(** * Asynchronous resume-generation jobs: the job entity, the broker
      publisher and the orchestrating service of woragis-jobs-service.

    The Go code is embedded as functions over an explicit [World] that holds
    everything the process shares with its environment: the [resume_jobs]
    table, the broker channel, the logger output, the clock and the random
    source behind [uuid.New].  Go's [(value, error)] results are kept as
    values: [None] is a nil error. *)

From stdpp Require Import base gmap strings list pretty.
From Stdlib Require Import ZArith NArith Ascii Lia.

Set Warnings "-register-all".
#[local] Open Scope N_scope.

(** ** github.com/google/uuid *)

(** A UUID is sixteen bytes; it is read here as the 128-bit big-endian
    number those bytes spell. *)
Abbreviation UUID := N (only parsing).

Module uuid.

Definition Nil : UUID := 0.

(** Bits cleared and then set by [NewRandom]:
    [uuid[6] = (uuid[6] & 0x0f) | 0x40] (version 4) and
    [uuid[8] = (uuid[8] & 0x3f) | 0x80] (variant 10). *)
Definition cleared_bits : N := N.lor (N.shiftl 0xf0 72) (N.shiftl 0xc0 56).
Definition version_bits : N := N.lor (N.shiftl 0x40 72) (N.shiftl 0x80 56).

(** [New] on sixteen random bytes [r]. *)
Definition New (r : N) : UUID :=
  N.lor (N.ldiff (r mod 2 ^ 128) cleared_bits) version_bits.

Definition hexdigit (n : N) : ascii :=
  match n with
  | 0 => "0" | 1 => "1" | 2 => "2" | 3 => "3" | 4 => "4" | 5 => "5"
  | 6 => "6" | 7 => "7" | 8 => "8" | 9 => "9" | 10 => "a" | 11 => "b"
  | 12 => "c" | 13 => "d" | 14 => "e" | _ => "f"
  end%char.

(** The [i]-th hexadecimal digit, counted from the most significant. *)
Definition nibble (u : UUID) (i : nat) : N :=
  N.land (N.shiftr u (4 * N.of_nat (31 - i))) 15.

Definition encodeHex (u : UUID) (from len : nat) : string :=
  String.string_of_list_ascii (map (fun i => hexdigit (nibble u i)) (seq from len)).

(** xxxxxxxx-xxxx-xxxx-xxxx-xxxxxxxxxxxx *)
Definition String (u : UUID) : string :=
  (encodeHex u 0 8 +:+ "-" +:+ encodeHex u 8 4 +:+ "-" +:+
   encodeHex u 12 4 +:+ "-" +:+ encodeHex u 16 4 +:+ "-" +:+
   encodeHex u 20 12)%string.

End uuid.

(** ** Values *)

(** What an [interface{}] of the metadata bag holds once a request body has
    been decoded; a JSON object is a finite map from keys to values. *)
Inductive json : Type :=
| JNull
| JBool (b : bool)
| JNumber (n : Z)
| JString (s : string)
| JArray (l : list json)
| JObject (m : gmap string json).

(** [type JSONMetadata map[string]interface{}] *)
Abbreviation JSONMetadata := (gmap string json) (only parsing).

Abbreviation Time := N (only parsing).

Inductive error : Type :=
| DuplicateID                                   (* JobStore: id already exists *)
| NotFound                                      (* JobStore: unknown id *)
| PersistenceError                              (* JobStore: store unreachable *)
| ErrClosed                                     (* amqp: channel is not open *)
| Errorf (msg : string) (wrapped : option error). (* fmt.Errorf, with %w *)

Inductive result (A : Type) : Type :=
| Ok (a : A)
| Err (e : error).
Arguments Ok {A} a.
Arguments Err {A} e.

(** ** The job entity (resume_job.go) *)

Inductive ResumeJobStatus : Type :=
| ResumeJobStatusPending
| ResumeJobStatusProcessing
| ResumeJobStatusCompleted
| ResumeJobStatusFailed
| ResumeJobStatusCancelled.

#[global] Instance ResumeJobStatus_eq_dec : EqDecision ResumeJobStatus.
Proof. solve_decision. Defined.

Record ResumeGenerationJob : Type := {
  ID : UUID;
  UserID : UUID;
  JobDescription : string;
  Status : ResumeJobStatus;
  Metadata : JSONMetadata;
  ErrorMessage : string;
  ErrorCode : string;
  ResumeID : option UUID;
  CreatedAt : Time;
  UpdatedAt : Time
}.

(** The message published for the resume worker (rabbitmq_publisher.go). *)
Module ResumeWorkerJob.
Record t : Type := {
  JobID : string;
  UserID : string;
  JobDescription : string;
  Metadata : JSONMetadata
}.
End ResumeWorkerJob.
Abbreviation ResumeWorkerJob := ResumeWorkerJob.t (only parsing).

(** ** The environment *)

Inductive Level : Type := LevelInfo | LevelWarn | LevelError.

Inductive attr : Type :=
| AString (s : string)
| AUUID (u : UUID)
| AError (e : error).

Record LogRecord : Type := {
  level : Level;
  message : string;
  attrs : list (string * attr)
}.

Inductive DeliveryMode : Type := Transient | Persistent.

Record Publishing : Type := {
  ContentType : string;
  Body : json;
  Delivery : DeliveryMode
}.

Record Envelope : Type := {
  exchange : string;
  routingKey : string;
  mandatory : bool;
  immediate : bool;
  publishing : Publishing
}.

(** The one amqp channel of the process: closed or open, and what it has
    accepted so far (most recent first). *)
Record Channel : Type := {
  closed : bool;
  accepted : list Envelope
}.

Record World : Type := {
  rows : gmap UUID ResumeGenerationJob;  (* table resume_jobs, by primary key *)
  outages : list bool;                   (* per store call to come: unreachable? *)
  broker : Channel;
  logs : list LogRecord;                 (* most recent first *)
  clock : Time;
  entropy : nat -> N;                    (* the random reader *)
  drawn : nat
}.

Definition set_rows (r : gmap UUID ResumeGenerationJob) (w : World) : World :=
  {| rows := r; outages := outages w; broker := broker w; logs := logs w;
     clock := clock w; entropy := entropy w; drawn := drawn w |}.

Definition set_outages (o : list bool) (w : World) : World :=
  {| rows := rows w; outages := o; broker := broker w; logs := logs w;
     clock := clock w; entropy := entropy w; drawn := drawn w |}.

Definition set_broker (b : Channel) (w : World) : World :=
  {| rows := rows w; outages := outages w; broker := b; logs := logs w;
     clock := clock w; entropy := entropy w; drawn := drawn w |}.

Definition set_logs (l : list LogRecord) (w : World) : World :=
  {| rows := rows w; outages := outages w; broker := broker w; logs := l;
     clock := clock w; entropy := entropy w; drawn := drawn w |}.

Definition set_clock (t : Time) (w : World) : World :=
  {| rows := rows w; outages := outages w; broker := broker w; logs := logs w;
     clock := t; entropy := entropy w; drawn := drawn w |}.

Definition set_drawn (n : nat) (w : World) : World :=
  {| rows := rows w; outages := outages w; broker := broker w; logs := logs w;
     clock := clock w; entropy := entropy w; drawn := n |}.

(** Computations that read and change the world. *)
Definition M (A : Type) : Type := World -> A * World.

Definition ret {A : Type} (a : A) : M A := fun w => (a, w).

= = =

**PROBLEM TO SOLVE**
The expected output is the complete data, repeated exactly.

**RESPONSE AREA**
(** * Asynchronous resume-generation jobs: the job entity, the broker
      publisher and the orchestrating service of woragis-jobs-service.

    The Go code is embedded as functions over an explicit [World] that holds
    everything the process shares with its environment: the [resume_jobs]
    table, the broker channel, the logger output, the clock and the random
    source behind [uuid.New].  Go's [(value, error)] results are kept as
    values: [None] is a nil error. *)

From stdpp Require Import base gmap strings list pretty.
From Stdlib Require Import ZArith NArith Ascii Lia.

Set Warnings "-register-all".
#[local] Open Scope N_scope.

(** ** github.com/google/uuid *)

(** A UUID is sixteen bytes; it is read here as the 128-bit big-endian
    number those bytes spell. *)
Abbreviation UUID := N (only parsing).

Module uuid.

Definition Nil : UUID := 0.

(** Bits cleared and then set by [NewRandom]:
    [uuid[6] = (uuid[6] & 0x0f) | 0x40] (version 4) and
    [uuid[8] = (uuid[8] & 0x3f) | 0x80] (variant 10). *)
Definition cleared_bits : N := N.lor (N.shiftl 0xf0 72) (N.shiftl 0xc0 56).
Definition version_bits : N := N.lor (N.shiftl 0x40 72) (N.shiftl 0x80 56).

(** [New] on sixteen random bytes [r]. *)
Definition New (r : N) : UUID :=
  N.lor (N.ldiff (r mod 2 ^ 128) cleared_bits) version_bits.

Definition hexdigit (n : N) : ascii :=
  match n with
  | 0 => "0" | 1 => "1" | 2 => "2" | 3 => "3" | 4 => "4" | 5 => "5"
  | 6 => "6" | 7 => "7" | 8 => "8" | 9 => "9" | 10 => "a" | 11 => "b"
  | 12 => "c" | 13 => "d" | 14 => "e" | _ => "f"
  end%char.

(** The [i]-th hexadecimal digit, counted from the most significant. *)
Definition nibble (u : UUID) (i : nat) : N :=
  N.land (N.shiftr u (4 * N.of_nat (31 - i))) 15.

Definition encodeHex (u : UUID) (from len : nat) : string :=
  String.string_of_list_ascii (map (fun i => hexdigit (nibble u i)) (seq from len)).

(** xxxxxxxx-xxxx-xxxx-xxxx-xxxxxxxxxxxx *)
Definition String (u : UUID) : string :=
  (encodeHex u 0 8 +:+ "-" +:+ encodeHex u 8 4 +:+ "-" +:+
   encodeHex u 12 4 +:+ "-" +:+ encodeHex u 16 4 +:+ "-" +:+
   encodeHex u 20 12)%string.

End uuid.

(** ** Values *)

(** What an [interface{}] of the metadata bag holds once a request body has
    been decoded; a JSON object is a finite map from keys to values. *)
Inductive json : Type :=
| JNull
| JBool (b : bool)
| JNumber (n : Z)
| JString (s : string)
| JArray (l : list json)
| JObject (m : gmap string json).

(** [type JSONMetadata map[string]interface{}] *)
Abbreviation JSONMetadata := (gmap string json) (only parsing).

Abbreviation Time := N (only parsing).

Inductive error : Type :=
| DuplicateID                                   (* JobStore: id already exists *)
| NotFound                                      (* JobStore: unknown id *)
| PersistenceError                              (* JobStore: store unreachable *)
| ErrClosed                                     (* amqp: channel is not open *)
| Errorf (msg : string) (wrapped : option error). (* fmt.Errorf, with %w *)

Inductive result (A : Type) : Type :=
| Ok (a : A)
| Err (e : error).
Arguments Ok {A} a.
Arguments Err {A} e.

(** ** The job entity (resume_job.go) *)

Inductive ResumeJobStatus : Type :=
| ResumeJobStatusPending
| ResumeJobStatusProcessing
| ResumeJobStatusCompleted
| ResumeJobStatusFailed
| ResumeJobStatusCancelled.

#[global] Instance ResumeJobStatus_eq_dec : EqDecision ResumeJobStatus.
Proof. solve_decision. Defined.

Record ResumeGenerationJob : Type := {
  ID : UUID;
  UserID : UUID;
  JobDescription : string;
  Status : ResumeJobStatus;
  Metadata : JSONMetadata;
  ErrorMessage : string;
  ErrorCode : string;
  ResumeID : option UUID;
  CreatedAt : Time;
  UpdatedAt : Time
}.

(** The message published for the resume worker (rabbitmq_publisher.go). *)
Module ResumeWorkerJob.
Record t : Type := {
  JobID : string;
  UserID : string;
  JobDescription : string;
  Metadata : JSONMetadata
}.
End ResumeWorkerJob.
Abbreviation ResumeWorkerJob := ResumeWorkerJob.t (only parsing).

(** ** The environment *)

Inductive Level : Type := LevelInfo | LevelWarn | LevelError.

Inductive attr : Type :=
| AString (s : string)
| AUUID (u : UUID)
| AError (e : error).

Record LogRecord : Type := {
  level : Level;
  message : string;
  attrs : list (string * attr)
}.

Inductive DeliveryMode : Type := Transient | Persistent.

Record Publishing : Type := {
  ContentType : string;
  Body : json;
  Delivery : DeliveryMode
}.

Record Envelope : Type := {
  exchange : string;
  routingKey : string;
  mandatory : bool;
  immediate : bool;
  publishing : Publishing
}.

(** The one amqp channel of the process: closed or open, and what it has
    accepted so far (most recent first). *)
Record Channel : Type := {
  closed : bool;
  accepted : list Envelope
}.

Record World : Type := {
  rows : gmap UUID ResumeGenerationJob;  (* table resume_jobs, by primary key *)
  outages : list bool;                   (* per store call to come: unreachable? *)
  broker : Channel;
  logs : list LogRecord;                 (* most recent first *)
  clock : Time;
  entropy : nat -> N;                    (* the random reader *)
  drawn : nat
}.

Definition set_rows (r : gmap UUID ResumeGenerationJob) (w : World) : World :=
  {| rows := r; outages := outages w; broker := broker w; logs := logs w;
     clock := clock w; entropy := entropy w; drawn := drawn w |}.

Definition set_outages (o : list bool) (w : World) : World :=
  {| rows := rows w; outages := o; broker := broker w; logs := logs w;
     clock := clock w; entropy := entropy w; drawn := drawn w |}.

Definition set_broker (b : Channel) (w : World) : World :=
  {| rows := rows w; outages := outages w; broker := b; logs := logs w;
     clock := clock w; entropy := entropy w; drawn := drawn w |}.

Definition set_logs (l : list LogRecord) (w : World) : World :=
  {| rows := rows w; outages := outages w; broker := broker w; logs := l;
     clock := clock w; entropy := entropy w; drawn := drawn w |}.

Definition set_clock (t : Time) (w : World) : World :=
  {| rows := rows w; outages := outages w; broker := broker w; logs := logs w;
     clock := t; entropy := entropy w; drawn := drawn w |}.

Definition set_drawn (n : nat) (w : World) : World :=
  {| rows := rows w; outages := outages w; broker := broker w; logs := logs w;
     clock := clock w; entropy := entropy w; drawn := n |}.

(** Computations that read and change the world. *)
Definition M (A : Type) : Type := World -> A * World.

Definition ret {A : Type} (a : A) : M A := fun w => (a, w).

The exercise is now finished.